The KMP search doesn't lend itself well to Numpy vectorisation. If you really need this to be faster, don't use Python. If you want it to be Python-compatible, write it in C with an FFI to Python. It's probable that someone has already done this for you..

On the contrary, cost_func is definitely vectorisable. Recognise that your predicate y := ... > x/const is a recurrence relation, and one that has a pretty easy solution.
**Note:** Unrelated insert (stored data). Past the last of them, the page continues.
(** X14: a line whose statement cannot be encoded is dropped whole:
    [line_pass2] raises what the encoder raised, before any row is printed
    or appended, and leaves the assembler as it was. The encoder raises
    [KeyError] when the alias of the statement is not in [INSTRUCTIONS],
    and [IndexError] when the alias is there but the statement has no
    operand. *)
Theorem X14_unencodable_statement (l : Line.t) (s : Tree.t) (self : Assembler) :
  Line.children1 l = Some s ->
  (forall e, fst (fst (stmt_word s self)) = Raise e ->
     fst (fst (line_pass2 l self)) = Raise e /\
     snd (fst (line_pass2 l self)) = self /\
     stdout_text (snd (line_pass2 l self)) = "")
  /\ (Tree.data s ∉ map fst INSTRUCTIONS ->
      stmt_word s self = (Raise KeyError, self, []))
  /\ (Tree.data s ∈ map fst INSTRUCTIONS -> Tree.children s = [] ->
      stmt_word s self = (Raise IndexError, self, [])).
Proof.
  intros Hs. split; [| split].
  - intros e He.
    pose proof (stmt_word_pure s self) as Hpure.
    pose proof (stmt_word_only_diagnostics s self) as Hquiet.
    destruct (stmt_word s self) as [[r s1] o1] eqn:Hw.
    unfold id in Hpure. cbn [fst snd] in *. subst r s1.
    rewrite (line_pass2_raise l s self e self o1 Hs Hw). now repeat split.
  - intros Hk. unfold stmt_word, mbind, M_bind, bind.
    now rewrite (dict_item_missing INSTRUCTIONS (Tree.data s) self Hk).
  - intros Hk Hops. destruct s as [instr ops]. cbn [Tree.data Tree.children] in *.
    subst ops. cbn [map fst INSTRUCTIONS] in Hk.
    repeat (apply elem_of_cons in Hk as [-> | Hk]; [reflexivity |]).
    now apply elem_of_nil in Hk.
Qed.

(** X14 at a statement with the unknown alias [nop]. *)
Lemma X14_unencodable_statement_witness :
  let l := Line.mk None (Some (Tree.mk "nop" [])) None in
  stmt_word (Tree.mk "nop" []) init = (Raise KeyError, init, [])
  /\ fst (fst (line_pass2 l init)) = Raise KeyError
  /\ snd (fst (line_pass2 l init)) = init
  /\ stdout_text (snd (line_pass2 l init)) = "".
Proof.
  intros l.
  destruct (X14_unencodable_statement l (Tree.mk "nop" []) init eq_refl)
    as (Hline & Hkey & _).
  assert (stmt_word (Tree.mk "nop" []) init = (Raise KeyError, init, [])) as Hw.
  { apply Hkey. apply (bool_decide_unpack _). vm_compute. exact I. }
  split; [exact Hw |]. apply (Hline KeyError). now rewrite Hw.
Defined.

(** ** The failed assertion, and lines pass 1 ignores *)

(** X15: when the label of a line of the grammar, with no literal of more
    than 4300 digits, is not recorded at the current address, [line_pass2]
    has already printed and appended the row of the line when it raises:
    [AssertionError] if the table holds another address for the label,
    [KeyError] if it holds none. The address counter is not advanced and
    the table is untouched. *)
Theorem X15_row_precedes_assertion (l : Line.t) (name : string) (self : Assembler) :
  Grammar.line l = true -> line_fits l = true -> defined_label l = Some name ->
  labels self !! name <> Some (address self) ->
  exists e word instr textops diag,
    let text := row (address self) word name instr textops (pass2_comment l) in
    line_pass2 l self
    = (Raise e, set_listing (fun lst => lst ++ text) self, (diag ++ [Stdout text])%list)
    /\ stdout_text diag = ""
    /\ (e = match labels self !! name with
            | Some _ => AssertionError
            | None => KeyError
            end).
Proof.
  intros Hl Hfit Hdef Hne. pose proof (pass2_label_defined l Hl) as Hlab.
  rewrite Hdef in Hlab. destruct Hlab as [Hpl Htr].
  assert (check_label (pass2_label l) self
          = Raise (match labels self !! name with
                   | Some _ => AssertionError
                   | None => KeyError
                   end)) as Hcheck.
  { unfold check_label. rewrite Hpl, Htr.
    destruct (labels self !! name) as [a |]; [| reflexivity].
    destruct (a =? address self)%Z eqn:E; [| reflexivity].
    apply Z.eqb_eq in E. subst a. now contradiction Hne. }
  destruct (Line.children1 l) as [s |] eqn:Hs.
  - assert (Grammar.stmt s = true) as Hstmt.
    { unfold Grammar.line in Hl. rewrite Hs in Hl.
      apply andb_true_iff in Hl as [Hl _]. now apply andb_true_iff in Hl as [_ Hl]. }
    assert (stmt_fits s = true) as Hsfit by (unfold line_fits in Hfit; now rewrite Hs in Hfit).
    destruct (stmt_word_total s self Hstmt Hsfit) as (base & enc & w & out & _ & _ & Hw).
    pose proof (stmt_word_only_diagnostics s self) as Hquiet. rewrite Hw in Hquiet.
    rewrite (line_pass2_stmt l s self _ _ Hs Hw). cbv zeta. rewrite Hcheck, Hpl.
    eexists _, _, _, _, out. split; [reflexivity | split; [exact Hquiet | reflexivity]].
  - rewrite (line_pass2_no_stmt l self Hs). rewrite Hpl, Htr. cbn [orb]. cbv zeta.
    rewrite Hpl in Hcheck. rewrite Hcheck.
    eexists _, _, _, _, []. split; [reflexivity | split; reflexivity].
Qed.

(** X15 at the first line of [a: LD r0,r0 / a: LD r0,r0] in pass 2. *)
Lemma X15_row_precedes_assertion_witness :
  let l := Line.mk (Some (Sample.tk "LABELC" "a:" 1 1))
             (Some (Tree.mk "ld" [Sample.tk "REG" "r0" 1 7; Sample.tk "REG" "r0" 1 10])) None in
  let self := mkAssembler (labels (snd (fst (pass1 Sample.twice_a init)))) header 0 Line_pass2 in
  exists e word instr textops diag,
    let text := row (address self) word "a" instr textops (pass2_comment l) in
    line_pass2 l self
    = (Raise e, set_listing (fun lst => lst ++ text) self, (diag ++ [Stdout text])%list)
    /\ stdout_text diag = ""
    /\ (e = match labels self !! "a" with
            | Some _ => AssertionError
            | None => KeyError
            end).
Proof.
  intros l self.
  apply (X15_row_precedes_assertion l "a" self); [reflexivity | reflexivity | reflexivity |].
  vm_compute. discriminate.
Defined.

Lemma pass1_ignores_plain_lines (p : Program) : forall addr (m : gmap string Z),
  pass1_labels (filter (fun l => has_label_or_stmt l = true) p) addr m = pass1_labels p addr m
  /\ count_stmts (filter (fun l => has_label_or_stmt l = true) p) = count_stmts p.
Proof.
  induction p as [| l rest IH]; intros addr m; [now split |].
  rewrite filter_cons. destruct (decide (has_label_or_stmt l = true)) as [Hy | Hn].
  - cbn [pass1_labels]. rewrite !count_stmts_cons.
    split; [apply IH | now rewrite (proj2 (IH addr m))].
  - apply not_true_is_false in Hn. unfold has_label_or_stmt in Hn.
    apply orb_false_iff in Hn as [Hlab Hst].
    assert (defined_label l = None) as Hnone.
    { apply bool_decide_eq_false in Hlab. destruct (defined_label l); [| reflexivity].
      exfalso. apply Hlab. now eexists. }
    cbn [pass1_labels]. rewrite count_stmts_cons, Hnone, Hst.
    split; [apply IH | rewrite (proj2 (IH addr m)); lia].
Qed.

(** X16: lines with neither a label nor a statement (blank and
    comment-only lines) have no effect on pass 1: with or without them,
    pass 1 leaves the same assembler, and a request leaves the same symbol
    table. *)
Theorem X16_plain_lines_do_not_count (p : Program) (self : Assembler) :
  let q := filter (fun l => has_label_or_stmt l = true) p in
  pass1 q self = pass1 p self
  /\ labels (snd (fst (request q self))) = labels (snd (fst (request p self))).
Proof.
  cbv zeta. rewrite !pass1_spec, !request_labels.
  destruct (pass1_ignores_plain_lines p 0 (labels self)) as [-> ->]. now split.
Qed.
In my very limited testing, this is equivalent:

def cost_func(pattern: np.ndarray, string: np.ndarray) -> np.ndarray:
    x = (11. ** (np.nonzero(pattern)[0] + 1)).sum()
    y0 = (11. ** (np.nonzero(string[:pattern.size])[0] + 1)).sum()

    addends = (
        string[pattern.size:] * 11**pattern.size -
        11/6 * string[:-pattern.size]
    )

    # Inspired by linear recurrence relation solution at
    # https://stackoverflow.com/a/30069366/313768
    pot = 6.**np.arange(string.size - pattern.size + 1)
    revpot = pot[-2::-1]
    ycomp = np.cumsum(addends/revpot)*revpot + y0/pot[1:]

    const = 3
    indices, = (ycomp > x/const).nonzero()
    return indices + 1


def string_to_array(string: Sequence[Literal['0', '1']]) -> np.ndarray:
    return np.array([
        int(c) for c in string
    ])


def test() -> None:
    pattern = string_to_array("01000000000001")
    text = string_to_array("010110101010101010100000000000111111111111111111111111111111111110000")

    assert np.all(
        cost_func(pattern, text) == [
            1, 3, 5, 17, 18, 19,
            20, 21, 22, 23, 24, 25, 26, 27, 28, 29,
            30, 31, 32, 33, 34, 35, 36, 37, 38, 39,
            40, 41, 42, 43, 44, 45, 46, 47, 48, 49,
            50, 51
        ]
    )


if __name__ == '__main__':
    test()

In the recurrence question I linked, there is another, simpler solution to express the recurrence relation with a single function call, scipy.signal.lfilter. I have not tested its performance, but I somewhat trust its numerical stability to be better and the results are the same:

def cost_func(pattern: np.ndarray, string: np.ndarray) -> np.ndarray:
    x = (11. ** (np.nonzero(pattern)[0] + 1)).sum()
    y0 = (11. ** (np.nonzero(string[:pattern.size])[0] + 1)).sum()
    addends = (
        string[pattern.size:] * 11**pattern.size -
        11/6 * string[:-pattern.size]
    )

    # Inspired by linear recurrence relation solution at
    # https://stackoverflow.com/a/53705423/313768
    ycomp, _ = scipy.signal.lfilter(
        b=[1, 0], a=[1, -1/6], x=addends, zi=[y0/6],
    )

    const = 3
    indices, = (ycomp > x/const).nonzero()
    return indices + 1

Also on numerical stability: your quantities are enormous, even in this small example going past 4e14. Strongly consider operating in log-domain math instead.